Grandpa Fred History Month | Sam Stephenson

Photo by @carafife on Unsplash

November 2nd, 2017. The day I decided that November would be named “Grandpa Fred History Month.” It was a challenge I started with Will: who could find out the most about Grandpa? We went to visit grandpa on

November 4th, 2017. The day Grandpa only took a breath every 30 minutes, said “Well… now I can’t remember what I was going on about,” and proceeded to talk about some other topic that had no relation to the last. I jabbed Will in his neck with the butt of a pencil I had in my back pocket when I caught him staring at the clock. He complained on the car ride home that it hurt. When we got home, it was frozen chicken tenders, green beans, and tater tots. Will said he had the same thing for lunch at school and asked if he could have Oreos instead. I said no and took the remaining stack of Oreos up to my room when I went upstairs to play 2K.

November 15th, 2017. The day my brother and I fought. He was being a kid. I was being a teenager. I shouldn’t have let it happen, but I did. He hit me, I snapped. Grandpa shouted. Told us to get out. I told Will to knock it off and rocked patiently in Grandpa’s Lazyboy, my chair, forgetting the argument with Will. Will sat down across the room and was calm, too, but Grandpa still said (more quietly this time) to leave. His face said he wasn’t joking. Will and I didn’t share what we had learned about Grandpa that day on the ride home. I turned up the Adele song on the radio instead. I tried to tell Mom about it after work, but she went straight to the shower when she got home. She kissed my cheek and tussled my hair, asked if I needed anything, and went to bed.

November 21st, 2017. The day Grandpa didn’t talk much. My brother was pounding him with questions which were really stories of his own, but at least he was trying to win the contest. “Did you have a best friend in school? My best friend, Barney- he’s the best- we play Pokémon together and…” My grandpa looked like he was sleeping, eyes open. Will didn’t seem to mind talking to the open air when I left the room to call Mom. She showed up in twenty minutes, pulled out her medical bag, and took Grandpa’s blood sugar levels. I guess he missed his medicine that morning?

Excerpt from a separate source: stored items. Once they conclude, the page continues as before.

(** C8.  The constructor calls [check_parameters] exactly once.  If the hook
    raises [e], the constructor ends with [e] and no Worker; the status field
    of the procedure has not been assigned.  If it returns, the Worker is
    built and [QUEUED] is the one assignment made, after the call. *)
Theorem init_validates_before_QUEUED (procedure : Procedure.t)
    (log_queue : option (list LogRecord)) (log_level : Z) (port : option Z) :
  match Procedure.check_parameters procedure with
  | Some e =>
      exists p',
        init (IsResults procedure) log_queue log_level port = Invalid e p' /\
        Procedure.calls p' = Procedure.calls procedure ++ [CheckParameters] /\
        Procedure.status p' = Procedure.status procedure /\
        Procedure.status_writes p' = Procedure.status_writes procedure
  | None =>
      exists w,
        init (IsResults procedure) log_queue log_level port = Constructed w /\
        Worker.calls w = Procedure.calls procedure ++ [CheckParameters] /\
        Worker.status w = QUEUED /\
        Worker.status_writes w = Procedure.status_writes procedure ++ [QUEUED] /\
        Worker.shutdown_calls w = 0%nat /\ Worker.recorder w = false
  end.
Proof.
  unfold init.
  destruct (Procedure.check_parameters procedure) as [e|];
    eexists; repeat split; reflexivity.
Qed.

Example init_unset_procedure :
  init (IsResults unset_procedure) None INFO None
  = Invalid NameError (Procedure.note_call CheckParameters unset_procedure).
Proof. reflexivity. Qed.

Example init_idle_procedure :
  init (IsResults idle_procedure) None INFO None
  = Constructed (worker_of idle_procedure).
Proof. reflexivity. Qed.
(** * Nokia SR Linux node driver (nodes/srl/srl.go): a shallow embedding

    The Go driver is embedded function by function.  Go strings and byte
    slices are Rocq strings (sequences of 8-bit characters), Go maps are
    finite maps that may be nil, errors are their messages, and the
    external collaborators (container runtime, host file system,
    certificate package, random source) are interfaces acting on an
    abstract external world. *)

From Stdlib Require Import NArith Ascii String.
From Stdlib.Strings Require Import Byte.
From stdpp Require Import base option list gmap strings.

Local Open Scope N_scope.

(** ** Characters that cannot be written inside a literal *)

Definition quote : ascii := "034"%char.
Definition dq : string := String quote EmptyString.
Definition nl : string := String "010"%char EmptyString.

(** ** Go values *)

(** A Go [error] is modelled by its message; [None] is the nil error. *)
Definition error := string.

(** fmt's rendering of an error operand under the verb v. *)
Definition fmt_v (e : option error) : string :=
  match e with
  | Some m => m
  | None => "<nil>"
  end.

(** A Go [map[string]string]: [None] is the nil map. *)
Definition GoMap := option (gmap string string).
(** X11. The request phase is optimistic: how [requestEmailVerification]
    settles has no influence on the component state, on what is rendered, or
    on the URL, route, history and local storage after the page load. Two
    clients that agree on [verifyEmail] leave all of these equal; a rejected
    request only adds a log line. *)
Theorem X11_request_outcome_is_not_observed (key : string)
    (client1 client2 : EmailVerification.Auth) (w : EmailVerification.World) :
  (forall email state,
     EmailVerification.verifyEmail client1 email state
     = EmailVerification.verifyEmail client2 email state) ->
  let r1 := EmailVerification.page_load key client1 w in
  let r2 := EmailVerification.page_load key client2 w in
  fst r1 = fst r2
  /\ EmailVerification.render (fst r1) = EmailVerification.render (fst r2)
  /\ EmailVerification.href (snd r1) = EmailVerification.href (snd r2)
  /\ EmailVerification.route (snd r1) = EmailVerification.route (snd r2)
  /\ EmailVerification.entries (snd r1) = EmailVerification.entries (snd r2)
  /\ EmailVerification.localStorage (snd r1) = EmailVerification.localStorage (snd r2)
  /\ let settled :=
       fun (client : EmailVerification.Auth) (common tail : list EmailVerification.Event) =>
         (tail = []
          /\ forall e url,
               EmailVerification.RequestEmailVerification e url ∈ common ->
               EmailVerification.requestEmailVerification client e url = Js.Fulfilled)
         \/ (exists e url err,
               EmailVerification.RequestEmailVerification e url ∈ common
               /\ EmailVerification.requestEmailVerification client e url = Js.Rejected err
               /\ tail = [EmailVerification.Log
                            [Js.LStr "Error requesting email verification"; Js.LErr err]]) in
     exists common tail1 tail2,
       EmailVerification.trace (snd r1) = (EmailVerification.trace w ++ common ++ tail1)%list
       /\ EmailVerification.trace (snd r2) = (EmailVerification.trace w ++ common ++ tail2)%list
       /\ settled client1 common tail1
       /\ settled client2 common tail2.
Proof.
  intros Hverify r1 r2. subst r1 r2.
  assert (Htrace :
            exists common tail1 tail2,
              EmailVerification.trace (snd (EmailVerification.page_load key client1 w))
                = (EmailVerification.trace w ++ common ++ tail1)%list
              /\ EmailVerification.trace (snd (EmailVerification.page_load key client2 w))
                 = (EmailVerification.trace w ++ common ++ tail2)%list
              /\ ((tail1 = []
                   /\ forall e url,
                        EmailVerification.RequestEmailVerification e url ∈ common ->
                        EmailVerification.requestEmailVerification client1 e url = Js.Fulfilled)
                  \/ (exists e url err,
                        EmailVerification.RequestEmailVerification e url ∈ common
                        /\ EmailVerification.requestEmailVerification client1 e url
                           = Js.Rejected err
                        /\ tail1 = [EmailVerification.Log
                                      [Js.LStr "Error requesting email verification";
                                       Js.LErr err]]))
              /\ ((tail2 = []
                   /\ forall e url,
                        EmailVerification.RequestEmailVerification e url ∈ common ->
                        EmailVerification.requestEmailVerification client2 e url = Js.Fulfilled)
                  \/ (exists e url err,
                        EmailVerification.RequestEmailVerification e url ∈ common
                        /\ EmailVerification.requestEmailVerification client2 e url
                           = Js.Rejected err
                        /\ tail2 = [EmailVerification.Log
                                      [Js.LStr "Error requesting email verification";
                                       Js.LErr err]]))).
  { assert (Hquiet : forall (client : EmailVerification.Auth)
                            (common : list EmailVerification.Event),
               (forall e url, EmailVerification.RequestEmailVerification e url ∉ common) ->
               ([] : list EmailVerification.Event) = []
               /\ forall e url,
                    EmailVerification.RequestEmailVerification e url ∈ common ->
                    EmailVerification.requestEmailVerification client e url = Js.Fulfilled).
    { intros client common Hno. split; [reflexivity|].
      intros e url Hin. now contradiction (Hno e url). }
    destruct (EmailVerification.reads "openfortEmailVerificationUI" (EmailVerification.href w))
      as [flag|] eqn:Hflag.
    - destruct (EmailVerification.reads "state" (EmailVerification.href w))
        as [state|] eqn:Hstate.
      + destruct (EmailVerification.reads "email" (EmailVerification.href w))
          as [email|] eqn:Hemail.
        * rewrite (page_load_confirm key client1 w flag state email Hflag Hstate Hemail).
          rewrite (page_load_confirm key client2 w flag state email Hflag Hstate Hemail).
          cbv zeta. rewrite (Hverify email state).
          destruct (EmailVerification.verifyEmail client2 email state) as [|err]; cbn [snd].
          -- destruct (confirm_events w
                         (EmailVerification.page_url (EmailVerification.href w))
                         [] state email) as (Ht & _).
             cbv zeta in Ht. cbn [foldl] in Ht.
             match type of Ht with
             | _ = (_ ++ ?common)%list => exists common, [], []
             end.
             rewrite !app_nil_r.
             split; [exact Ht|]. split; [exact Ht|].
             split; left; apply Hquiet; intros e url Hin; in_events Hin.
          -- destruct (confirm_events w
                         (EmailVerification.page_url (EmailVerification.href w))
                         [EmailVerification.Log [Js.LStr "Error verifying email"; Js.LErr err]]
                         state email) as (Ht & _).
             cbv zeta in Ht. cbn [foldl] in Ht.
             match type of Ht with
             | _ = (_ ++ ?common)%list => exists common, [], []
             end.
             rewrite !app_nil_r.
             split; [exact Ht|]. split; [exact Ht|].
             split; left; apply Hquiet; intros e url Hin; in_events Hin.
        * rewrite (page_load_no_email key client1 w flag state Hflag Hstate Hemail).
          rewrite (page_load_no_email key client2 w flag state Hflag Hstate Hemail).
          exists [EmailVerification.SetRoute EmailVerification.EMAIL_LOGIN], [], [].
          split; [reflexivity|]. split; [reflexivity|].
          split; left; apply Hquiet; intros e url Hin; in_events Hin.
      + rewrite (page_load_no_state key client1 w flag Hflag Hstate).
        rewrite (page_load_no_state key client2 w flag Hflag Hstate).
        exists [EmailVerification.ConsoleError "No state found in URL"], [], [].
        split; [reflexivity|]. split; [reflexivity|].
        split; left; apply Hquiet; intros e url Hin; in_events Hin.
    - destruct (Js.nonempty (EmailVerification.localStorage w !! key)) as [e|] eqn:Hs.
      + destruct (nonempty_truthy _ _ Hs) as [_ Hne].
        rewrite (page_load_request key client1 w e Hflag Hs).
        rewrite (page_load_request key client2 w e Hflag Hs).
        destruct (request_events key client1 w e Hne) as (Ht1 & _).
        destruct (request_events key client2 w e Hne) as (Ht2 & _).
        cbv zeta in Ht1, Ht2. cbn [snd].
        set (url := EmailVerification.redirectUrl_of (EmailVerification.href w) e) in *.
        assert (Hsettled : forall client : EmailVerification.Auth,
                   (match EmailVerification.requestEmailVerification client e url with
                    | Js.Fulfilled => []
                    | Js.Rejected err =>
                        [EmailVerification.Log
                           [Js.LStr "Error requesting email verification"; Js.LErr err]]
                    end = []
                    /\ forall e' url',
                         EmailVerification.RequestEmailVerification e' url'
                           ∈ [EmailVerification.RemoveItem key;
                              EmailVerification.RequestEmailVerification e url] ->
                         EmailVerification.requestEmailVerification client e' url'
                         = Js.Fulfilled)
                   \/ (exists e' url' err,
                         EmailVerification.RequestEmailVerification e' url'
                           ∈ [EmailVerification.RemoveItem key;
                              EmailVerification.RequestEmailVerification e url]
                         /\ EmailVerification.requestEmailVerification client e' url'
                            = Js.Rejected err
                         /\ match EmailVerification.requestEmailVerification client e url with
                            | Js.Fulfilled => []
                            | Js.Rejected err =>
                                [EmailVerification.Log
                                   [Js.LStr "Error requesting email verification"; Js.LErr err]]
                            end
                            = [EmailVerification.Log
                                 [Js.LStr "Error requesting email verification";
                                  Js.LErr err]])).
        { intros client.
          destruct (EmailVerification.requestEmailVerification client e url) as [|err] eqn:Hout.
          - left. split; [reflexivity|]. intros e' url' Hin. in_events Hin. exact Hout.
          - right. exists e, url, err. split; [|now split].
            apply elem_of_cons. right. apply elem_of_cons. now left. }
        exists [EmailVerification.RemoveItem key;
                EmailVerification.RequestEmailVerification e url].
        eexists _, _. split; [exact Ht1|]. split; [exact Ht2|].
        split; apply Hsettled.
      + rewrite (page_load_login key client1 w Hflag Hs).
        rewrite (page_load_login key client2 w Hflag Hs).
        exists [EmailVerification.SetRoute EmailVerification.EMAIL_LOGIN], [], [].
        split; [reflexivity|]. split; [reflexivity|].
        split; left; apply Hquiet; intros e url Hin; in_events Hin. }
  assert (Hall : fst (EmailVerification.page_load key client1 w)
                 = fst (EmailVerification.page_load key client2 w)
                 /\ EmailVerification.href (snd (EmailVerification.page_load key client1 w))
                    = EmailVerification.href (snd (EmailVerification.page_load key client2 w))
                 /\ EmailVerification.route (snd (EmailVerification.page_load key client1 w))
                    = EmailVerification.route (snd (EmailVerification.page_load key client2 w))
                 /\ EmailVerification.entries (snd (EmailVerification.page_load key client1 w))
                    = EmailVerification.entries (snd (EmailVerification.page_load key client2 w))
                 /\ EmailVerification.localStorage (snd (EmailVerification.page_load key client1 w))
                    = EmailVerification.localStorage (snd (EmailVerification.page_load key client2 w))).
  { destruct (EmailVerification.reads "openfortEmailVerificationUI" (EmailVerification.href w))
      as [flag|] eqn:Hflag.
    - destruct (EmailVerification.reads "state" (EmailVerification.href w))
        as [state|] eqn:Hstate.
      + destruct (EmailVerification.reads "email" (EmailVerification.href w))
          as [email|] eqn:Hemail.
        * rewrite (page_load_confirm key client1 w flag state email Hflag Hstate Hemail).
          rewrite (page_load_confirm key client2 w flag state email Hflag Hstate Hemail).
          cbv zeta. rewrite (Hverify email state).
          destruct (EmailVerification.verifyEmail client2 email state); now repeat split.
        * rewrite (page_load_no_email key client1 w flag state Hflag Hstate Hemail).
          rewrite (page_load_no_email key client2 w flag state Hflag Hstate Hemail).
          now repeat split.
      + rewrite (page_load_no_state key client1 w flag Hflag Hstate).
        rewrite (page_load_no_state key client2 w flag Hflag Hstate).
        now repeat split.
    - destruct (Js.nonempty (EmailVerification.localStorage w !! key)) as [e|] eqn:Hs.
      + destruct (nonempty_truthy _ _ Hs) as [_ Hne].
        rewrite (page_load_request key client1 w e Hflag Hs).
        rewrite (page_load_request key client2 w e Hflag Hs).
        destruct (request_events key client1 w e Hne) as (_ & Hh1 & He1 & Hr1 & Hl1).
        destruct (request_events key client2 w e Hne) as (_ & Hh2 & He2 & Hr2 & Hl2).
        cbv zeta in *. cbn [fst snd].
        rewrite Hh1, Hh2, He1, He2, Hr1, Hr2, Hl1, Hl2. now repeat split.
      + rewrite (page_load_login key client1 w Hflag Hs).
        rewrite (page_load_login key client2 w Hflag Hs).
        now repeat split. }
  destruct Hall as (Hh & Hhref & Hroute & Hent & Hls).
  split; [exact Hh|]. split; [now rewrite Hh|].
  split; [exact Hhref|]. split; [exact Hroute|]. split; [exact Hent|].
  split; [exact Hls|]. exact Htrace.
Qed.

November 28th, 2017. The day I missed going to visit Grandpa. Late to school, forgot my homework, work was packed, I had to stay late because Maryam didn’t show up, I rushed to the school to pick up Will, and they had put him in after care. “We have to wait for his parental guardian to dismiss him.” I don’t see how me being on time or twenty minutes late changes the fact that I am the one who picks him up from school, but I should’ve been on time. I was on the way to Grandpa’s when I got a call from Mom that Dad wouldn’t be home to cook dinner, so could I pick up her clothes from the dry cleaners and get some milk, reheat the leftovers in the fridge and make grilled cheeses, and clean up the house because that guy is supposed to come tomorrow? Oh, and I had my college application essay due by midnight.

November 29th, 2017. The day Grandpa died. I couldn’t look Will in the eye.

November 1st, 2018. The first day of “Grandpa Fred History Month.” I drove 4 hours home from college to sit at the dinner table with Mom and Will. It was only three weeks shy of my Fall Break, but I needed to be home today. Mom cried when she saw me. Over brimming bowls of beef stew, we shared the best things we could remember about Grandpa Fred. Mom sent me back with a bag of cookies she had made the night before. When I got back to school, I stumbled into my apartment. Unshowered, exhausted, I plopped myself down in my Lazyboy. I grabbed a cookie out of the bag, and a slip of paper fell out with it: “I missed more than I realized. And I never got the chance to say thank you. Miss you always. Love, Mom”

One comment

  1. I saw this piece during the editing process and was please to saw that it made it into the final publication for Spring 2022. It really does feel like the kind of stream-of-consciousness account that someone would keep during a time of great loss like this. To see it refined and published is wonderful.